■ ASSIGNMENT:
Using the data below, return the stretch from the line that contains "has no attribute" through the line that contains "A text is the", both included, exactly as it stands and nothing beyond it.

■ RECORDS FOR THIS TASK:

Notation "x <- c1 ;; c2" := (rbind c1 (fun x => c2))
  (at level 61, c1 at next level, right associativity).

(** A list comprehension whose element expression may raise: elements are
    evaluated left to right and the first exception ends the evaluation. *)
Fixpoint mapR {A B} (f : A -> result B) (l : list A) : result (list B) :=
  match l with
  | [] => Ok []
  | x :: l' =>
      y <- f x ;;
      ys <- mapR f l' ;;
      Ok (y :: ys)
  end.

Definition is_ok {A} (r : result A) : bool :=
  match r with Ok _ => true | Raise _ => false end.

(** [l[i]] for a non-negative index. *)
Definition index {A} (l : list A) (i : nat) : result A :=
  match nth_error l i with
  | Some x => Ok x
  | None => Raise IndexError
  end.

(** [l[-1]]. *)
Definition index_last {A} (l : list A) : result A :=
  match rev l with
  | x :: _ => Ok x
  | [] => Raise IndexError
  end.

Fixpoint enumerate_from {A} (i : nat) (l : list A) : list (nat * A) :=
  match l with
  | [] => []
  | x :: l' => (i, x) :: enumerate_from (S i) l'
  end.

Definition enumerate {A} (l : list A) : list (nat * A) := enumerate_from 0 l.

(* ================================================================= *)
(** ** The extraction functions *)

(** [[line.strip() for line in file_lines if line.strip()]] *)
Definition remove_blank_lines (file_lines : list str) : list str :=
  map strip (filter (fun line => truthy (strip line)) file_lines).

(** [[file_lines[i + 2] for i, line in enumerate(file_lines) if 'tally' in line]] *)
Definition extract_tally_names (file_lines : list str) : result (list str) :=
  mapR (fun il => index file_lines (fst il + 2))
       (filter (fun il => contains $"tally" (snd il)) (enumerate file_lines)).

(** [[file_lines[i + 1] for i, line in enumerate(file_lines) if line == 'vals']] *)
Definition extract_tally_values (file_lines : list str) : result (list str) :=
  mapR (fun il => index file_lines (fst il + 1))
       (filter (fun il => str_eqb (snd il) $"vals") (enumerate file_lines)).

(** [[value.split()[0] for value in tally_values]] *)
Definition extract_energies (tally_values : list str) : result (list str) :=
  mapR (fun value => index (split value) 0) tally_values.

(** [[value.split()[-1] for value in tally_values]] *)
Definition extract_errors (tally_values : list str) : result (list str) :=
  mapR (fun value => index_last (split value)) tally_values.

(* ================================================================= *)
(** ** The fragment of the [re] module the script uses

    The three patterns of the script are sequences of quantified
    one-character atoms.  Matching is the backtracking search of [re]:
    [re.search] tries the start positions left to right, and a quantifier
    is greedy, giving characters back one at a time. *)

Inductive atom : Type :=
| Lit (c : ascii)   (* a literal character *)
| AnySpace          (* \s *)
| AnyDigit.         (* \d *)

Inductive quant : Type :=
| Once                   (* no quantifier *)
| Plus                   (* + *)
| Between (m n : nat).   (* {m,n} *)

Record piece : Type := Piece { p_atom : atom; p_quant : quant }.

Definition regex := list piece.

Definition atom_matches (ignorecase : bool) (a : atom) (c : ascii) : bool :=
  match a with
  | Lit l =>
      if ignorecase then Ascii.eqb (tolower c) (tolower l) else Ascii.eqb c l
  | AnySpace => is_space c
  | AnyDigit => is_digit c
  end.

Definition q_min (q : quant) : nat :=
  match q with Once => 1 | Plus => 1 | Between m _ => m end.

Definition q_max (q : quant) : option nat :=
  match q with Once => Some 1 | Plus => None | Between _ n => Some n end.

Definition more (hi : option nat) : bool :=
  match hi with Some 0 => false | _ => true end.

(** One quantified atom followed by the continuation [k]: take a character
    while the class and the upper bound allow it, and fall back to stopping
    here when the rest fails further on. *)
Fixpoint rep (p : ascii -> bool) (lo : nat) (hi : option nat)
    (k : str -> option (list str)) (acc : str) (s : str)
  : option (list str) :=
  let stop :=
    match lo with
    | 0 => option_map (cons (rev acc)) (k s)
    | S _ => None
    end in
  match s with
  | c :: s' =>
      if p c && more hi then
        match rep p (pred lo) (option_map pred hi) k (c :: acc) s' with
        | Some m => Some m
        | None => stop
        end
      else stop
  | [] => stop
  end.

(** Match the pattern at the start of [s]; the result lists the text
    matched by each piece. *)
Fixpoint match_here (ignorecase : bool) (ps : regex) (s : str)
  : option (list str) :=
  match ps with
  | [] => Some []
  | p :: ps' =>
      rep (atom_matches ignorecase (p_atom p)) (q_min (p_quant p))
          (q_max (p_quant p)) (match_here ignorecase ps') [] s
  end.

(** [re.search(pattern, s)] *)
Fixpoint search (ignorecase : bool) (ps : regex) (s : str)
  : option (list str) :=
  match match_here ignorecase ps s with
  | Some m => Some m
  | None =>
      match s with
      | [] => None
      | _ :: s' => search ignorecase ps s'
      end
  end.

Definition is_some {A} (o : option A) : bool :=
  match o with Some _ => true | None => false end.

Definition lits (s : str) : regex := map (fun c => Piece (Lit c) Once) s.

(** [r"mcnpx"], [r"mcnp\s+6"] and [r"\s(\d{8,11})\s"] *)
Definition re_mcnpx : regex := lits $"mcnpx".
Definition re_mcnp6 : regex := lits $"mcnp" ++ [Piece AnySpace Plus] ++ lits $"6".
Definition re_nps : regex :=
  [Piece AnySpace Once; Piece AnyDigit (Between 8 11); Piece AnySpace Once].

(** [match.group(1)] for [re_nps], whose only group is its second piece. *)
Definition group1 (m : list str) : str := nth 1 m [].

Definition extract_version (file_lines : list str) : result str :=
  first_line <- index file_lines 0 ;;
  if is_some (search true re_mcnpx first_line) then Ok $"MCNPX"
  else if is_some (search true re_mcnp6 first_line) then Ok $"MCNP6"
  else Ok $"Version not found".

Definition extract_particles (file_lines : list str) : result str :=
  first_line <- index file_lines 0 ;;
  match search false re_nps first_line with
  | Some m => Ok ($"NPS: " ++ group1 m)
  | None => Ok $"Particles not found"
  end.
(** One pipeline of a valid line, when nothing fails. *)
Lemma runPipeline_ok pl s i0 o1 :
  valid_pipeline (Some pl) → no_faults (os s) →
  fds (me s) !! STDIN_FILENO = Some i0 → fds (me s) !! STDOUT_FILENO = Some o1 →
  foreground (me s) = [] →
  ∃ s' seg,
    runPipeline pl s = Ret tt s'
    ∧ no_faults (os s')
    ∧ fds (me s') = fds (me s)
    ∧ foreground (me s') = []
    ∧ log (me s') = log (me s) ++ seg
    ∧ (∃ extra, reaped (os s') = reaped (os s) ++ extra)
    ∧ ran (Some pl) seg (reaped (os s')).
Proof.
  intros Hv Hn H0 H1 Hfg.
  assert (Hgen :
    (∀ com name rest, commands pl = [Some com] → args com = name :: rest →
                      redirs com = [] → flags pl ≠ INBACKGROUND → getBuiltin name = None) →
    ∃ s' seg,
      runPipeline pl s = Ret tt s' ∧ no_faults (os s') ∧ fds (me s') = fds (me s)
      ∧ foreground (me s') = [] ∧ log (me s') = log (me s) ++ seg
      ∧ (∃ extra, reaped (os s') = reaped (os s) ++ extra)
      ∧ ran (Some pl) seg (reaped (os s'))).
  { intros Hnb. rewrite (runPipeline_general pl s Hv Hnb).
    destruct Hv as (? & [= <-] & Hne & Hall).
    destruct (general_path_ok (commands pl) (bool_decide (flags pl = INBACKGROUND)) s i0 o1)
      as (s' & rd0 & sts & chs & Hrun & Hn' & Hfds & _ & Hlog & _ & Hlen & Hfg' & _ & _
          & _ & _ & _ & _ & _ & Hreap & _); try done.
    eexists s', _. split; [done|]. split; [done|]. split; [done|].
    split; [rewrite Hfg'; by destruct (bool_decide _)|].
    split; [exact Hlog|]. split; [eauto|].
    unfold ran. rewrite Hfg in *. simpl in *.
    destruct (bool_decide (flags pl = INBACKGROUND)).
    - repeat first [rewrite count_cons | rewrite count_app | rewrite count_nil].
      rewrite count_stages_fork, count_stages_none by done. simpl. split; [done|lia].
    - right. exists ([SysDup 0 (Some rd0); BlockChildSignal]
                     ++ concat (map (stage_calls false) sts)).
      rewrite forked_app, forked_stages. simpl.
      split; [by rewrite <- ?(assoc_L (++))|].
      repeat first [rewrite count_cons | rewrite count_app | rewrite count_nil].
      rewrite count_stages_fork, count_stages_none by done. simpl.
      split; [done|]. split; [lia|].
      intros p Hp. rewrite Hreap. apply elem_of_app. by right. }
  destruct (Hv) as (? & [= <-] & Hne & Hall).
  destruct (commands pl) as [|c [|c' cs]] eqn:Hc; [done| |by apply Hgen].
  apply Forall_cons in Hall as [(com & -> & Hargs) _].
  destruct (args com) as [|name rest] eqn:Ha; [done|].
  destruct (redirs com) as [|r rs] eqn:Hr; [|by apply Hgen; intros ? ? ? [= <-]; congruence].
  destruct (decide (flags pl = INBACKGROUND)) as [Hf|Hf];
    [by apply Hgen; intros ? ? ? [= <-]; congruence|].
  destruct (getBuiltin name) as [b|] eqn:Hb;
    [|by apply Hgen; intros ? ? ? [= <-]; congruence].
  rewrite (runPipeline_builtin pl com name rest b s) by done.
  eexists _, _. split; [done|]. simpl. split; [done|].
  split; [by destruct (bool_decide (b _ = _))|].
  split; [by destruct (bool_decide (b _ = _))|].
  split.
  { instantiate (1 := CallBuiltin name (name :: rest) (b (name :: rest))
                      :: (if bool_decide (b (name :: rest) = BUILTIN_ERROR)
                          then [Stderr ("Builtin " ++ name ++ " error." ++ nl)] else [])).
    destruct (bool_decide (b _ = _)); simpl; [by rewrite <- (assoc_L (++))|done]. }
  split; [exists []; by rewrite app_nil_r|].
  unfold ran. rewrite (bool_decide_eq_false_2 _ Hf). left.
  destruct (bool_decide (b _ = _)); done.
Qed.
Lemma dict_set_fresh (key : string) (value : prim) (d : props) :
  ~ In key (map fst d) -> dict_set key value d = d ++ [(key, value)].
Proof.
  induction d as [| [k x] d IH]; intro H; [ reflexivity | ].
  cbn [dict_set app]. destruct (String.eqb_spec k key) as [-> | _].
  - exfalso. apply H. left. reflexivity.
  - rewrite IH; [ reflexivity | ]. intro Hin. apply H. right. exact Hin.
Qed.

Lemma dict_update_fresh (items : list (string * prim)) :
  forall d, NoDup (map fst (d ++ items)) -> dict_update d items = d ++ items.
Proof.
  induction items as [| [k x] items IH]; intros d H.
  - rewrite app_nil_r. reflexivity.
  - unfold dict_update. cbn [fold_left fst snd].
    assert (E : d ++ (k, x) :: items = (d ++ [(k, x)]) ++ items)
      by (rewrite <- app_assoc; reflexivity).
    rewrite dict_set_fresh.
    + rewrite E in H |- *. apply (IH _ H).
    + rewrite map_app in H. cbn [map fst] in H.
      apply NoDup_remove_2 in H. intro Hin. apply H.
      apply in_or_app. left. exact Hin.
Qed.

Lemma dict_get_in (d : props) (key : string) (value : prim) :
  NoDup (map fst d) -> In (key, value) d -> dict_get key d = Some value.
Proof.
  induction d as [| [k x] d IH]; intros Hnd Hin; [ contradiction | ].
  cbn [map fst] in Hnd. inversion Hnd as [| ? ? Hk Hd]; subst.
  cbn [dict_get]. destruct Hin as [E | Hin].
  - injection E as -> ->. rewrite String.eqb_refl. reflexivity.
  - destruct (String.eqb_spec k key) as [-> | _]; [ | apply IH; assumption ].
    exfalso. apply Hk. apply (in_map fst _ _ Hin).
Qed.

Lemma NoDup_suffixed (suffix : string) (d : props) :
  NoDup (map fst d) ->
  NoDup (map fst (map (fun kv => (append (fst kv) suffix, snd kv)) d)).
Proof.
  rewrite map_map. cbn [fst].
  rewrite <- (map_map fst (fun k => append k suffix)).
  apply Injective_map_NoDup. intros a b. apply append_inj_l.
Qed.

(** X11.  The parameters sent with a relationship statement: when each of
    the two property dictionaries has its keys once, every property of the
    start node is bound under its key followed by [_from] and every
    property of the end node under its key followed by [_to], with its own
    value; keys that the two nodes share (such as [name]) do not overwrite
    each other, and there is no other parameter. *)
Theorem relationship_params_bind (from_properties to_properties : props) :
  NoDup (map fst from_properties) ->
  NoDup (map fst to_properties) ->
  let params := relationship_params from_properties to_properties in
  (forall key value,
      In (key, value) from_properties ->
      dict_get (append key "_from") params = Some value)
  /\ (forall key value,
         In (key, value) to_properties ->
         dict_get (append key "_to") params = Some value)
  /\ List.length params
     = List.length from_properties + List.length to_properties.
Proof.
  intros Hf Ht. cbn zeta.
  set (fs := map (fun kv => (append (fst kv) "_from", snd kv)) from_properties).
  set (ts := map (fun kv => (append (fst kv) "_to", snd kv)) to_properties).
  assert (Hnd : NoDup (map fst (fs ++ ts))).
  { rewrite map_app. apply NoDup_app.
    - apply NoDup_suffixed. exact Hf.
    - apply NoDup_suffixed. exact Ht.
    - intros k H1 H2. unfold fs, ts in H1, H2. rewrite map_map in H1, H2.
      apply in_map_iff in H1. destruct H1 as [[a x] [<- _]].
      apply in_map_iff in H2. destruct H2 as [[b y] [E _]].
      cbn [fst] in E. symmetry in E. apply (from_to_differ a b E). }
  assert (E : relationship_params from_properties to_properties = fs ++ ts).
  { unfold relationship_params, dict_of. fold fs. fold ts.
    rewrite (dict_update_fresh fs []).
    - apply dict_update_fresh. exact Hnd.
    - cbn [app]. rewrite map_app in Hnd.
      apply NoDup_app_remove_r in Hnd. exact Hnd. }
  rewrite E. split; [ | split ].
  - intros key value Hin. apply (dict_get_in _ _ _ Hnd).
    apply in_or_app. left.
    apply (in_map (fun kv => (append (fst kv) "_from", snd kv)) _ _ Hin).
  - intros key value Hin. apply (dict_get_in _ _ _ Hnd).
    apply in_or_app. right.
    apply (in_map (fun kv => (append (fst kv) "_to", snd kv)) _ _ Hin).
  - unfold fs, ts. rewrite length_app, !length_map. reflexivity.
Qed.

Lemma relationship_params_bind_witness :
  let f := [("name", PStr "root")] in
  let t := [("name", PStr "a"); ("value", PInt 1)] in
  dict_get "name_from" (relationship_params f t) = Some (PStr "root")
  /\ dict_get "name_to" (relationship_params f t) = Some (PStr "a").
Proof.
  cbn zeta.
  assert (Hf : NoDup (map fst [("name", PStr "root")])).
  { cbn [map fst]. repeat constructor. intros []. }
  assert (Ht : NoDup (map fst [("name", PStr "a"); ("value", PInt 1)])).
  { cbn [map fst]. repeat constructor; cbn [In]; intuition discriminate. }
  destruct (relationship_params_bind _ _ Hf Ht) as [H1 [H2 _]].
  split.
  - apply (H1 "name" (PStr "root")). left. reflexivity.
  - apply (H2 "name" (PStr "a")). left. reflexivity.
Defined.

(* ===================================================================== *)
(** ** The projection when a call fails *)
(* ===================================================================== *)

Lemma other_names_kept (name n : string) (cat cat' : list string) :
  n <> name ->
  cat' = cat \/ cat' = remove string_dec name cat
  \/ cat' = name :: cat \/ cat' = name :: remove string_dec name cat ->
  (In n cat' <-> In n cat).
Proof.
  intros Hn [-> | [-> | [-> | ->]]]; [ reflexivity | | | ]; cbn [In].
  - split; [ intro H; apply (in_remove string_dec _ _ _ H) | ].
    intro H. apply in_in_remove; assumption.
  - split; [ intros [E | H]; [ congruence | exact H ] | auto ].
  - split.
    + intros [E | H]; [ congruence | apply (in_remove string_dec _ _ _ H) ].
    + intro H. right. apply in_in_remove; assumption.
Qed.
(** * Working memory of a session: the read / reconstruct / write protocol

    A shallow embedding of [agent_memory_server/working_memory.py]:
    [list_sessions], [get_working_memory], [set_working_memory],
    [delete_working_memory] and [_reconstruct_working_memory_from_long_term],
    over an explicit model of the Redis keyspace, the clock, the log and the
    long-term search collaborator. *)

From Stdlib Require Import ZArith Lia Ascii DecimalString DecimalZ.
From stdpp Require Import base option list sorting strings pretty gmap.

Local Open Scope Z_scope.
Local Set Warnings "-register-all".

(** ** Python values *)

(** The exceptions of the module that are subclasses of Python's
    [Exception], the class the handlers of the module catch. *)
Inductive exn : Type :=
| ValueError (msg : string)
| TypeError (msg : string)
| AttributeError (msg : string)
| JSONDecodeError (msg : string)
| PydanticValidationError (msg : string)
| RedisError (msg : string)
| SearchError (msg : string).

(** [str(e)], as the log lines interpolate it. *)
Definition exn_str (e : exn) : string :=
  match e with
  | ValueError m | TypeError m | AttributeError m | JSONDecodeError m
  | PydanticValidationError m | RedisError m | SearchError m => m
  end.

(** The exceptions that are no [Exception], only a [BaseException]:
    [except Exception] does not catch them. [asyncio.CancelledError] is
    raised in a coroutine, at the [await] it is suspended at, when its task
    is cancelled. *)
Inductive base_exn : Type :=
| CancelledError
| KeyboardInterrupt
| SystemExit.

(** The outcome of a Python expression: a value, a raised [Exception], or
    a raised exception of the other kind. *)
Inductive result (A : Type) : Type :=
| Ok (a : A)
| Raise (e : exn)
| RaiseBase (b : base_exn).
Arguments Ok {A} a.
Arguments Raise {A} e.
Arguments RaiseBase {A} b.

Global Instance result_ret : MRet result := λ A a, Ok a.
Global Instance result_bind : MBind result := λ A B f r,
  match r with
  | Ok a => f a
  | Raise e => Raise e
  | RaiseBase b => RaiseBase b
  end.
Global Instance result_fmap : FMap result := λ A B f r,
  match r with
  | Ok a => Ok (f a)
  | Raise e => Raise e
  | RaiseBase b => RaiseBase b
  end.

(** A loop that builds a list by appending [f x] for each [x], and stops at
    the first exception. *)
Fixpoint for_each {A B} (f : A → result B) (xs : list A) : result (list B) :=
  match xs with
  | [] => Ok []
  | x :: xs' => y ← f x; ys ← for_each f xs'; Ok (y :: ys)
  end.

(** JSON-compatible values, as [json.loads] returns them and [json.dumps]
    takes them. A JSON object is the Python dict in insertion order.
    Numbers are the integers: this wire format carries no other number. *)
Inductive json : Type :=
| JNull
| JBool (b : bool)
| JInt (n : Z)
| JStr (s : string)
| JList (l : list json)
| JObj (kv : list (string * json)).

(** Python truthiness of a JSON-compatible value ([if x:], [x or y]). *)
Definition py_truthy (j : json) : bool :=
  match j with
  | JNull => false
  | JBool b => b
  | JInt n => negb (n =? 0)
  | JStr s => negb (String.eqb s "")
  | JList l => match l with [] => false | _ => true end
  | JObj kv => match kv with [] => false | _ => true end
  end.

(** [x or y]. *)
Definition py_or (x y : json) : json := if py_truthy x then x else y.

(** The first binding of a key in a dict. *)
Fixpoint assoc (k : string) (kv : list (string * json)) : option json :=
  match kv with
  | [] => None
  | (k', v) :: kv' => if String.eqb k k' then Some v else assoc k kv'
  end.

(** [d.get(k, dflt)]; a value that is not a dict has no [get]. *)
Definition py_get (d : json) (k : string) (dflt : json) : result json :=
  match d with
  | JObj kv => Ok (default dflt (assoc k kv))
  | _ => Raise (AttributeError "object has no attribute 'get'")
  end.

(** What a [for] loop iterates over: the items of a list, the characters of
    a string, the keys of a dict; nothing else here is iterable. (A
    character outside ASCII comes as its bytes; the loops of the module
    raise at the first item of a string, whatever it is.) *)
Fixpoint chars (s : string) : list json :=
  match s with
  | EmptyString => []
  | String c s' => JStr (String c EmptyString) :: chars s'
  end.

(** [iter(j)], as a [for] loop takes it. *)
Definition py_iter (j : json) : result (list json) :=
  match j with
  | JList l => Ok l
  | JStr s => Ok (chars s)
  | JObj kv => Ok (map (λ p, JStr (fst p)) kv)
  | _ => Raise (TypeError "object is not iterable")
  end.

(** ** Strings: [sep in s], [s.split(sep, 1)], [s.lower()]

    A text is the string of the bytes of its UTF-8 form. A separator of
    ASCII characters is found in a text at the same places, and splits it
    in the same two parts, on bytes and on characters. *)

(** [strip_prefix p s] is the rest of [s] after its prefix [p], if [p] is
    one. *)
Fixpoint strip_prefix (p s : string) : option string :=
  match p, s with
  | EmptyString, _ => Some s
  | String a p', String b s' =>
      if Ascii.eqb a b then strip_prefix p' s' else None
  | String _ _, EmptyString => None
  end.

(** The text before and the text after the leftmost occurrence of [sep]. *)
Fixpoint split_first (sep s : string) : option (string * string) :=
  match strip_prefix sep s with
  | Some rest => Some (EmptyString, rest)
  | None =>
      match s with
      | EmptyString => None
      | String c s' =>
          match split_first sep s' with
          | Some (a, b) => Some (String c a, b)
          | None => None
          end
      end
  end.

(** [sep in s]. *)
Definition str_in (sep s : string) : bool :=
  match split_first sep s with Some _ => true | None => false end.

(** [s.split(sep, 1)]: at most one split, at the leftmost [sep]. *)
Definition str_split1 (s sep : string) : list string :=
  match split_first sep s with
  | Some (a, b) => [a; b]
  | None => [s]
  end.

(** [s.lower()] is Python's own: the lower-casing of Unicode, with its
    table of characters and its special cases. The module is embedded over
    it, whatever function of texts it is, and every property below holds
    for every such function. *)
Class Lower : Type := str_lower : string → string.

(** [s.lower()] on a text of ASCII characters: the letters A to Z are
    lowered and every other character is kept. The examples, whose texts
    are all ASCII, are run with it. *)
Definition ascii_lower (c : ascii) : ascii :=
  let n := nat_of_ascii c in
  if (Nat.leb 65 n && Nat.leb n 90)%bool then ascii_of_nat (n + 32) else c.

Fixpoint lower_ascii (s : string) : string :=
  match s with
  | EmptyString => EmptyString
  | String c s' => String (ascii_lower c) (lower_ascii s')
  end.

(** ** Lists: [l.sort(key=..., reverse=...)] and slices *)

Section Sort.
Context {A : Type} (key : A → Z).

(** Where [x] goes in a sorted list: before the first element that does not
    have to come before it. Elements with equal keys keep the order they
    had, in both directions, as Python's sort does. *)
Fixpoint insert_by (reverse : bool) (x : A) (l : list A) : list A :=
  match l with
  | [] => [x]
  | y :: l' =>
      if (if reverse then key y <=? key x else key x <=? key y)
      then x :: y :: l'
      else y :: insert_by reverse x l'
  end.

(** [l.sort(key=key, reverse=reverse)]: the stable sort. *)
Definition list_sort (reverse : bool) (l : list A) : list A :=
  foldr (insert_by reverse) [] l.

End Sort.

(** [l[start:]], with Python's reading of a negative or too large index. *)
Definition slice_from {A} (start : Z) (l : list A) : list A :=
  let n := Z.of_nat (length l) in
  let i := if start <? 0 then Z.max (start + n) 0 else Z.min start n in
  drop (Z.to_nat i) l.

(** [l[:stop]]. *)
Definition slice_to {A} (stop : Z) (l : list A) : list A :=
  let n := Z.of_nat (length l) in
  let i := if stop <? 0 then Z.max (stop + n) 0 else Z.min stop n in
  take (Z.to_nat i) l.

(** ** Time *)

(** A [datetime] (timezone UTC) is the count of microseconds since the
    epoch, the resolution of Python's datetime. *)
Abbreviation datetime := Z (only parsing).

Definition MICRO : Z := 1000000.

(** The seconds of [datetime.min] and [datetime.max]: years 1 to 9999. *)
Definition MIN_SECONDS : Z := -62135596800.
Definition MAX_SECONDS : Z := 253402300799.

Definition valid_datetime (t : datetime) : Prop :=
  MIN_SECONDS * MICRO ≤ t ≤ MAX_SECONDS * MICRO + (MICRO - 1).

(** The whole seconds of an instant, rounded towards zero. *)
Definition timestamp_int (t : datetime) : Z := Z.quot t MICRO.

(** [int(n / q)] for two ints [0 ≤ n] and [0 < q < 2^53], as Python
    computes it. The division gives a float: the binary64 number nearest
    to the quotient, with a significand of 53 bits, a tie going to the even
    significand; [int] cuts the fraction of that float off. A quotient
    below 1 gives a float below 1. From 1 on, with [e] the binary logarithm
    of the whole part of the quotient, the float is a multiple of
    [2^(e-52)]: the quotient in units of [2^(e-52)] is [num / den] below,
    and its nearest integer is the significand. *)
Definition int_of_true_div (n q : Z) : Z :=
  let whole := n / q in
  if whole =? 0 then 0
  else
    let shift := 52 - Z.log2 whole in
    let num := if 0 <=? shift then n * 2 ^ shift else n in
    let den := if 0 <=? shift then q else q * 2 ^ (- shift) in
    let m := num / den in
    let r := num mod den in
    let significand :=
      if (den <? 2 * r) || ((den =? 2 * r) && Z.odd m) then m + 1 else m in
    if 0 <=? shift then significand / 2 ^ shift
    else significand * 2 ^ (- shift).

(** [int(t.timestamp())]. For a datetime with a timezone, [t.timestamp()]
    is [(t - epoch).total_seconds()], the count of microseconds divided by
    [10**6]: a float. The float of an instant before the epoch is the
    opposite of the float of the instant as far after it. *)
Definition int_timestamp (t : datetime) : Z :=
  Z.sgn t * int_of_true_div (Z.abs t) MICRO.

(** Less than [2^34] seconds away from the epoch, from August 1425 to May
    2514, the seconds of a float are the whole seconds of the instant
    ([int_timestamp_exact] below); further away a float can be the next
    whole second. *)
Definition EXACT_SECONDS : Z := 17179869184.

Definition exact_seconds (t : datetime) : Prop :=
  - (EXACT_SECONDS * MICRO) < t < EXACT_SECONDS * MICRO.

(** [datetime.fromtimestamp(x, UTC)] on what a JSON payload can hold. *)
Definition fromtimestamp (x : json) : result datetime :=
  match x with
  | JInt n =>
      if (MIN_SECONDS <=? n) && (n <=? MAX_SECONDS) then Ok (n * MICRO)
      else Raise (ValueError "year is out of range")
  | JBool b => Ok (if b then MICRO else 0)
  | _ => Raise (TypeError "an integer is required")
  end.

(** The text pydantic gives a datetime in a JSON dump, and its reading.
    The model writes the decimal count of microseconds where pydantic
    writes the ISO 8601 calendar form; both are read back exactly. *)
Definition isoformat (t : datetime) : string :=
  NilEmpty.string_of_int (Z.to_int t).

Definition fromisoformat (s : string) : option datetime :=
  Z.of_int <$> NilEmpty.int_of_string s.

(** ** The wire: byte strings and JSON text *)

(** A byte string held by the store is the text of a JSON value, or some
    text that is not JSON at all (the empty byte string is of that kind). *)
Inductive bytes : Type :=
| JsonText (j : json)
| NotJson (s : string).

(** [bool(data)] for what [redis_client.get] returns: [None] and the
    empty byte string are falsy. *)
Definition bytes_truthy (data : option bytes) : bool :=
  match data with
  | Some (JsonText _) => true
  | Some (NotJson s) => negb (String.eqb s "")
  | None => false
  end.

■ FINISHED EXERCISE:
  | _ => Raise (AttributeError "object has no attribute 'get'")
  end.

(** What a [for] loop iterates over: the items of a list, the characters of
    a string, the keys of a dict; nothing else here is iterable. (A
    character outside ASCII comes as its bytes; the loops of the module
    raise at the first item of a string, whatever it is.) *)
Fixpoint chars (s : string) : list json :=
  match s with
  | EmptyString => []
  | String c s' => JStr (String c EmptyString) :: chars s'
  end.

(** [iter(j)], as a [for] loop takes it. *)
Definition py_iter (j : json) : result (list json) :=
  match j with
  | JList l => Ok l
  | JStr s => Ok (chars s)
  | JObj kv => Ok (map (λ p, JStr (fst p)) kv)
  | _ => Raise (TypeError "object is not iterable")
  end.

(** ** Strings: [sep in s], [s.split(sep, 1)], [s.lower()]

    A text is the string of the bytes of its UTF-8 form. A separator of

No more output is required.